BEGIN
(** The [params] of one chunk. *)
Definition params_of (chunk : jsstring) : speech_params :=
  if decide (MODEL = js "gpt-4o-mini-tts")
  then {| model := MODEL; input := chunk; format := js "wav";
          instructions := Some INSTR; voice := None; speed := None |}
  else {| model := MODEL; input := chunk; format := js "wav";
          instructions := None; voice := Some VOICE;
          speed := Some SPEED |}.

(** The body of the [try]: the loop over [chunks], here at index [i]
    with the chunks from [i] on still to do; [n] is [chunks.length] and
    [out] the stream.  The await covers both the request and the
    reading of its body. *)
Fixpoint synthesis (out : jsstring) (n : nat) (i : nat)
    (rest : list jsstring) : M unit :=
  match rest with
  | [] => mret tt
  | chunk :: rest' =>
      console_log (ChunkProgress (Z.of_nat i + 1) (Z.of_nat n)) ;;
      buffer ← await (SpeechCreate (params_of chunk))
                 (w_speech w i (params_of chunk)) ;
      (if decide (i = 0%nat)
       then stream_write out buffer
       else stream_write out (slice_from buffer HEADER_BYTES)) ;;
      synthesis out n (S i) rest'
  end.

Definition main : M unit :=
  let inFile := w_argv w !! 2%nat in
  let outFile := w_argv w !! 3%nat in
  when (negb (truthy (w_env w !! "OPENAI_API_KEY")))
    (console_error (MissingCredential "OPENAI_API_KEY") ;;
     process_exit 1) ;;
  when (negb (truthy inFile) || negb (truthy outFile))
    (console_error Usage ;; process_exit 1) ;;
  let absIn := resolve (default [] inFile) in
  let absOut := resolve (default [] outFile) in
  found ← fs_existsSync absIn ;
  when (negb found)
    (console_error (FileNotFound absIn) ;; process_exit 1) ;;
  raw ← fs_readFileSync absIn ;
  let text := trim raw in
  when (negb (truthy (Some text)))
    (console_error EmptyInput ;; process_exit 1) ;;
  (* [new OpenAI()] does nothing to the outside. *)
  let chunks := chunker text in
  fs_mkdirSync (dirname absOut) ;;
  out ← fs_createWriteStream absOut ;
  try_catch_finally
    (synthesis out (length chunks) 0 chunks)
    (fun err =>
       console_error (TtsFailed err) ;;
       there ← fs_existsSync absOut ;
       when there (fs_unlinkSync absOut) ;;
       process_exit 1)
    (stream_end out) ;;
  console_log (Success absOut) ;;
  console_log
    (ModelLine MODEL
       (if starts_with (js "tts") MODEL then Some (VOICE, SPEED)
        else None)).

Definition run : result unit * state := main (start w).
End Program.
End Tts.

(** ** src/tts-gemini.js: the single-shot provider *)

Module Gemini.
Section Program.
Context `{Platform}.
Variable w : world.

Definition API_KEY : option jsstring := w_env w !! "GEMINI_API_KEY".
Definition MODEL : jsstring :=
  or_default (w_env w !! "GEMINI_TTS_MODEL")
    (js "gemini-2.5-flash-preview-tts").
Definition VOICE : jsstring :=
  or_default (w_env w !! "GEMINI_VOICE") (js "Iapetus").
Definition STYLE : jsstring :=
  or_default (w_env w !! "GEMINI_STYLE")
    (js "Neutral storyteller with a mild British accent and a very slight dramatic tone").

(** The 44 bytes that [saveWav] fills in before it writes. *)
Definition wav_header (dataSize sampleRate : Z) : error + buffer :=
  let header := Buffer_alloc 44 in
  let bytesPerSample := 2 in
  let byteRate := sampleRate * bytesPerSample in
  header ← Buffer_write header (js "RIFF") 0 4 ;
  header ← writeUInt32LE header (36 + dataSize) 4 ;
  header ← Buffer_write header (js "WAVE") 8 4 ;
  header ← Buffer_write header (js "fmt ") 12 4 ;
  header ← writeUInt32LE header 16 16 ;
  header ← writeUInt16LE header 1 20 ;
  header ← writeUInt16LE header 1 22 ;
  header ← writeUInt32LE header sampleRate 24 ;
  header ← writeUInt32LE header byteRate 28 ;
  header ← writeUInt16LE header bytesPerSample 32 ;
  header ← writeUInt16LE header (8 * bytesPerSample) 34 ;
  header ← Buffer_write header (js "data") 36 4 ;
  writeUInt32LE header dataSize 40.

Definition saveWav (filename : jsstring) (pcm : buffer)
    (sampleRate : Z) : M unit :=
  header ← lift (wav_header (len pcm) sampleRate) ;
  fs_mkdirSync (dirname filename) ;;
  fs_writeFileSync (w_write_fault w) filename (header ++ pcm).

(** [response?.candidates?.[0]?.content?.parts?.[0]?.inlineData?.data] *)
Definition audio_of (reply : option response) : option jsstring :=
  r ← reply ; cs ← candidates r ; c ← cs !! 0%nat ;
  ct ← content_of c ; ps ← parts ct ; p ← ps !! 0%nat ;
  d ← inlineData p ; data d.

(** The whole script: the statements of the module, then the
    asynchronous block with its [catch]. *)
Definition script : M unit :=
  when (negb (truthy API_KEY))
    (console_error (MissingCredential "GEMINI_API_KEY") ;;
     process_exit 1) ;;
  let inFile := w_argv w !! 2%nat in
  let outFile := w_argv w !! 3%nat in
  when (negb (truthy inFile) || negb (truthy outFile))
    (console_error Usage ;; process_exit 1) ;;
  let absIn := resolve (default [] inFile) in
  let absOut := resolve (default [] outFile) in
  found ← fs_existsSync absIn ;
  when (negb found)
    (console_error (FileNotFound absIn) ;; process_exit 1) ;;
  raw ← fs_readFileSync absIn ;
  let rawText := trim raw in
  when (negb (truthy (Some rawText)))
    (console_error EmptyInput ;; process_exit 1) ;;
  let text := STYLE ++ [0x3A; 0xA]%N ++ rawText in
  try_catch
    (console_log (Generating MODEL VOICE) ;;
     let params :=
       {| g_model := MODEL; g_text := text; g_voiceName := VOICE |} in
     reply ← await (GenerateContent params) (w_generate w params) ;
     let base64 := audio_of reply in
     when (negb (truthy base64))
       (console_error NoAudioReturned ;; process_exit 1) ;;
     let pcm := base64_decode (default [] base64) in
     saveWav absOut pcm 24000 ;;
     console_log (Saved absOut))
    (fun err =>
       console_error (GenerationFailed err) ;; process_exit 1).

Definition run : result unit * state := script (start w).
End Program.
End Gemini.

(** ** What the loops and the runs come to

    Closed descriptions of the chunks, of the header, and of the final
    state of a run that gets past its checks; each is proved below to be
    what the program computes. *)

(** What the chunks added by the loop from index [i] on look like. *)
Definition chunks_from (text : jsstring) (i : Z) (new : list jsstring) : Prop :=
  concat new = drop (Z.to_nat i) text
  /\ len new = (Z.max 0 (len text - i) + (CHUNK_LEN - 1)) / CHUNK_LEN
  /\ (forall j c, new !! j = Some c ->
        1 <= len c <= CHUNK_LEN
        /\ ((S j < length new)%nat -> len c = CHUNK_LEN)).

(** An ASCII literal as bytes. *)
Definition ascii_bytes (s : string) : list byte :=
  map (fun c => byte_of_Z (Z.of_N c)) (js s).

(** The header of [saveWav] at its sample rate of 24000, spelled out. *)
Definition riff_header (dataSize : Z) : buffer :=
  ascii_bytes "RIFF" ++ le_bytes 4 (36 + dataSize)
  ++ ascii_bytes "WAVE" ++ ascii_bytes "fmt " ++ le_bytes 4 16
  ++ le_bytes 2 1 ++ le_bytes 2 1 ++ le_bytes 4 24000 ++ le_bytes 4 48000
  ++ le_bytes 2 2 ++ le_bytes 2 16
  ++ ascii_bytes "data" ++ le_bytes 4 dataSize.

(** What the loop writes of the response to call [i]. *)
Definition piece (i : nat) (buf : buffer) : buffer :=
  if decide (i = 0%nat) then buf else slice_from buf Tts.HEADER_BYTES.

(** The loop from index [i] on: what it writes, what it does to the
    outside, and the exception it stops at, if any. *)
Fixpoint synth_outcome (w : world) (out : jsstring) (n i : nat)
    (rest : list jsstring) : list buffer * list event * option error :=
  match rest with
  | [] => ([], [], None)
  | chunk :: rest' =>
      let p := Tts.params_of w chunk in
      let asked := [Stdout (ChunkProgress (Z.of_nat i + 1) (Z.of_nat n));
                    Network (SpeechCreate p)] in
      match w_speech w i p with
      | inl e => ([], asked, Some e)
      | inr buf =>
          let '(bs, evs, err) := synth_outcome w out n (S i) rest' in
          (piece i buf :: bs, asked ++ FsWrite out :: evs, err)
      end
  end.

(** The result of a block that stopped at [err], or did not stop. *)
Definition thrown (err : option error) : result unit :=
  match err with
  | None => Val tt
  | Some e => Throw e
  end.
END
For the word "trim", count the lines of the records that contain it and give only the number.

*EXERCISE OUTPUT*
2